Within the material below, locate the line with "- eapply spec_bind; [by apply spec_retry_batch|]." and the line with "[|rc [|rc' sub]].", then return those two lines and all lines between them, exactly as written.

Material provided —
════════════════
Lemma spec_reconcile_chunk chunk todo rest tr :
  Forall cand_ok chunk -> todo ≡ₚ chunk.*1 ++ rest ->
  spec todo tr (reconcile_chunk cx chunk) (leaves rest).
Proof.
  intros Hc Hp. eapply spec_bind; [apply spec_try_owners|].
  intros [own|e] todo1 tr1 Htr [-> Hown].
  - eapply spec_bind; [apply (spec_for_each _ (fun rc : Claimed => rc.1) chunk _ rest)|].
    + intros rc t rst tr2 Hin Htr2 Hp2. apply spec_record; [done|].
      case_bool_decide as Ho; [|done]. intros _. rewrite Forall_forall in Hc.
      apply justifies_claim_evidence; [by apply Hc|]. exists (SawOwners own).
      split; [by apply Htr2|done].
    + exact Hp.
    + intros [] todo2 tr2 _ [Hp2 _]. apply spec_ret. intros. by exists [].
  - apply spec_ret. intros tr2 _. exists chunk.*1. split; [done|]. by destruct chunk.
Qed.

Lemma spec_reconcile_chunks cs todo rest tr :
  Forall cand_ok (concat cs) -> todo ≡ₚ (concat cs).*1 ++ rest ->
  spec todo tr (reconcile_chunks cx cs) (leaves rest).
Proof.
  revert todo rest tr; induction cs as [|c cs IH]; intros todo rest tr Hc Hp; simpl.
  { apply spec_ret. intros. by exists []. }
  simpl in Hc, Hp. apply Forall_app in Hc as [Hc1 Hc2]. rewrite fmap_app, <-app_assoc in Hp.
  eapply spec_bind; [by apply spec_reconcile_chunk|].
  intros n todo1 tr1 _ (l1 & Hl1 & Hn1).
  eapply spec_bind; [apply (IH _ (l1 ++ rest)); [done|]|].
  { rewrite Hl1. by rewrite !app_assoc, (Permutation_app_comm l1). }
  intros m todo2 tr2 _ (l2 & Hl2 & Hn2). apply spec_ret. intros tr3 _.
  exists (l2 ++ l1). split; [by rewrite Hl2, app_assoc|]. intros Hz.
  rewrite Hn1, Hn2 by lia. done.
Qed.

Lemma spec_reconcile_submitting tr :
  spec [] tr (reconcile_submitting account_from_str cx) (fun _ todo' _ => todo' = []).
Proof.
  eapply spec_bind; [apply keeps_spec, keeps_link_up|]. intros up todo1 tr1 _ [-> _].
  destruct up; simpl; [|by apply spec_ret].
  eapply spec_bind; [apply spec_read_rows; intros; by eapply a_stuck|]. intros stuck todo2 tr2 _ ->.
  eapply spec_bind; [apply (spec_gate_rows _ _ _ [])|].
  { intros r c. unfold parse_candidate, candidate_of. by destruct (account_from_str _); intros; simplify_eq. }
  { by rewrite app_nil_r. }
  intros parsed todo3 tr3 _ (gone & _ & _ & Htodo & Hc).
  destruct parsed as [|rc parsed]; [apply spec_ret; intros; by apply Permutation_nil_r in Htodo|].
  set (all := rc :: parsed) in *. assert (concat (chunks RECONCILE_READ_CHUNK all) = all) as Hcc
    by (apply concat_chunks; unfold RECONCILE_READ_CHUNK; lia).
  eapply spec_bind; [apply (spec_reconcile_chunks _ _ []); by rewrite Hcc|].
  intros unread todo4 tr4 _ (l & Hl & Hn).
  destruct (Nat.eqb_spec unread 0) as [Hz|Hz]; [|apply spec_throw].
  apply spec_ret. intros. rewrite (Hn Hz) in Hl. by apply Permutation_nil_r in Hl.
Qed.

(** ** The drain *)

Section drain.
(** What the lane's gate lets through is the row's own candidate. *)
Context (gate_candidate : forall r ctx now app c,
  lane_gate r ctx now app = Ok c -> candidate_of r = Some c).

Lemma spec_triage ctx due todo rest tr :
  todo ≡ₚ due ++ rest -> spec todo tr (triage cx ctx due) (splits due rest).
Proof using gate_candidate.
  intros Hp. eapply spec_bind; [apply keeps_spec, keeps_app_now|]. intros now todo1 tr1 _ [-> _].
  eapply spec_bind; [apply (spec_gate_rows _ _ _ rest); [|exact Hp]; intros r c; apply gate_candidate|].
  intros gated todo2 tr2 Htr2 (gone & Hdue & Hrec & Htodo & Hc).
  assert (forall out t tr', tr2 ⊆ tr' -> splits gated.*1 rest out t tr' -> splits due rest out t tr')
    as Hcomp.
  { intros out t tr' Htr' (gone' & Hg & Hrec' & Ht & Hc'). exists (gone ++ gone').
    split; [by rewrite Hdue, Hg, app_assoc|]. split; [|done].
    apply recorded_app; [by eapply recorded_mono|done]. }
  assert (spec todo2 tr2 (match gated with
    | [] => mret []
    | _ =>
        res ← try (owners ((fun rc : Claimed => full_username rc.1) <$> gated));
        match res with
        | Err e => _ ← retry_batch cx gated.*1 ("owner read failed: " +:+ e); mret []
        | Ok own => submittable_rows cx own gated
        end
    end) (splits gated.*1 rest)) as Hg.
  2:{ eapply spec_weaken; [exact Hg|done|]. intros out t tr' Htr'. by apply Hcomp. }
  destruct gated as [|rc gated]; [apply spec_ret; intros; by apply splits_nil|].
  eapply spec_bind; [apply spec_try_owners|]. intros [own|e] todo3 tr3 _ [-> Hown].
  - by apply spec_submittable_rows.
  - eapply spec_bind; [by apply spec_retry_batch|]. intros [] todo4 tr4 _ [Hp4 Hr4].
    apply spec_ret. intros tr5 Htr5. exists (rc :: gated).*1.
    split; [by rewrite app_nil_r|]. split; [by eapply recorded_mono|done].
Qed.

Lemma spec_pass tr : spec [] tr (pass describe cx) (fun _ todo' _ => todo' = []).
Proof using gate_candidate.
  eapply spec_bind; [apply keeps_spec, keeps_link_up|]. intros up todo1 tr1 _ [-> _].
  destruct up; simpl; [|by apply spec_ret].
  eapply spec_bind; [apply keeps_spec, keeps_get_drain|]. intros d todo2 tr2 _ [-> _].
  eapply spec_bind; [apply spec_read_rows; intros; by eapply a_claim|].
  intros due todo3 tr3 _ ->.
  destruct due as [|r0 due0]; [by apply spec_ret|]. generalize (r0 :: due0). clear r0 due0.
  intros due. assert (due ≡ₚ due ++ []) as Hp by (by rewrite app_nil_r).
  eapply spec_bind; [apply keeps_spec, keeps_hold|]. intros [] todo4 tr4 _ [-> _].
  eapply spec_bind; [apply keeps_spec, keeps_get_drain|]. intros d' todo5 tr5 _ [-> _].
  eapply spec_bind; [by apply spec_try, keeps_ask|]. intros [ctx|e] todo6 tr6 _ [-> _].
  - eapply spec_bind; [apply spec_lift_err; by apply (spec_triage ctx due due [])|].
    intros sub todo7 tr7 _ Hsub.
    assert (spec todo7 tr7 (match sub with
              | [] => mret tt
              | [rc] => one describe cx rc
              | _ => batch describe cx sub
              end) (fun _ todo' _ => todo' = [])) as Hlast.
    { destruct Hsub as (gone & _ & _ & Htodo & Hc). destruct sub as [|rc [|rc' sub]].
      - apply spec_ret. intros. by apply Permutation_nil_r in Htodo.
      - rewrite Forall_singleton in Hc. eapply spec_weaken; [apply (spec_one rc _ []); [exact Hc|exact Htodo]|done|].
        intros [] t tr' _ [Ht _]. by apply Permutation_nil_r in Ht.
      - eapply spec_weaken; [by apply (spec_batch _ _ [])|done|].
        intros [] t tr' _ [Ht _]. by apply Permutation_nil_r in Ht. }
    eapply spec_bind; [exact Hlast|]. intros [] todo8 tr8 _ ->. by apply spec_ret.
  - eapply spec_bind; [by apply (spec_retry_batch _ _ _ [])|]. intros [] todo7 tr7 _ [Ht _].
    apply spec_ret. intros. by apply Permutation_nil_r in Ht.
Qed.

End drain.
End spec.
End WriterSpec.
════════════════
Task answer —
  - eapply spec_bind; [by apply spec_retry_batch|]. intros [] todo4 tr4 _ [Hp4 Hr4].
    apply spec_ret. intros tr5 Htr5. exists (rc :: gated).*1.
    split; [by rewrite app_nil_r|]. split; [by eapply recorded_mono|done].
Qed.

Lemma spec_pass tr : spec [] tr (pass describe cx) (fun _ todo' _ => todo' = []).
Proof using gate_candidate.
  eapply spec_bind; [apply keeps_spec, keeps_link_up|]. intros up todo1 tr1 _ [-> _].
  destruct up; simpl; [|by apply spec_ret].
  eapply spec_bind; [apply keeps_spec, keeps_get_drain|]. intros d todo2 tr2 _ [-> _].
  eapply spec_bind; [apply spec_read_rows; intros; by eapply a_claim|].
  intros due todo3 tr3 _ ->.
  destruct due as [|r0 due0]; [by apply spec_ret|]. generalize (r0 :: due0). clear r0 due0.
  intros due. assert (due ≡ₚ due ++ []) as Hp by (by rewrite app_nil_r).
  eapply spec_bind; [apply keeps_spec, keeps_hold|]. intros [] todo4 tr4 _ [-> _].
  eapply spec_bind; [apply keeps_spec, keeps_get_drain|]. intros d' todo5 tr5 _ [-> _].
  eapply spec_bind; [by apply spec_try, keeps_ask|]. intros [ctx|e] todo6 tr6 _ [-> _].
  - eapply spec_bind; [apply spec_lift_err; by apply (spec_triage ctx due due [])|].
    intros sub todo7 tr7 _ Hsub.
    assert (spec todo7 tr7 (match sub with
              | [] => mret tt
              | [rc] => one describe cx rc
              | _ => batch describe cx sub
              end) (fun _ todo' _ => todo' = [])) as Hlast.
    { destruct Hsub as (gone & _ & _ & Htodo & Hc). destruct sub as [|rc [|rc' sub]].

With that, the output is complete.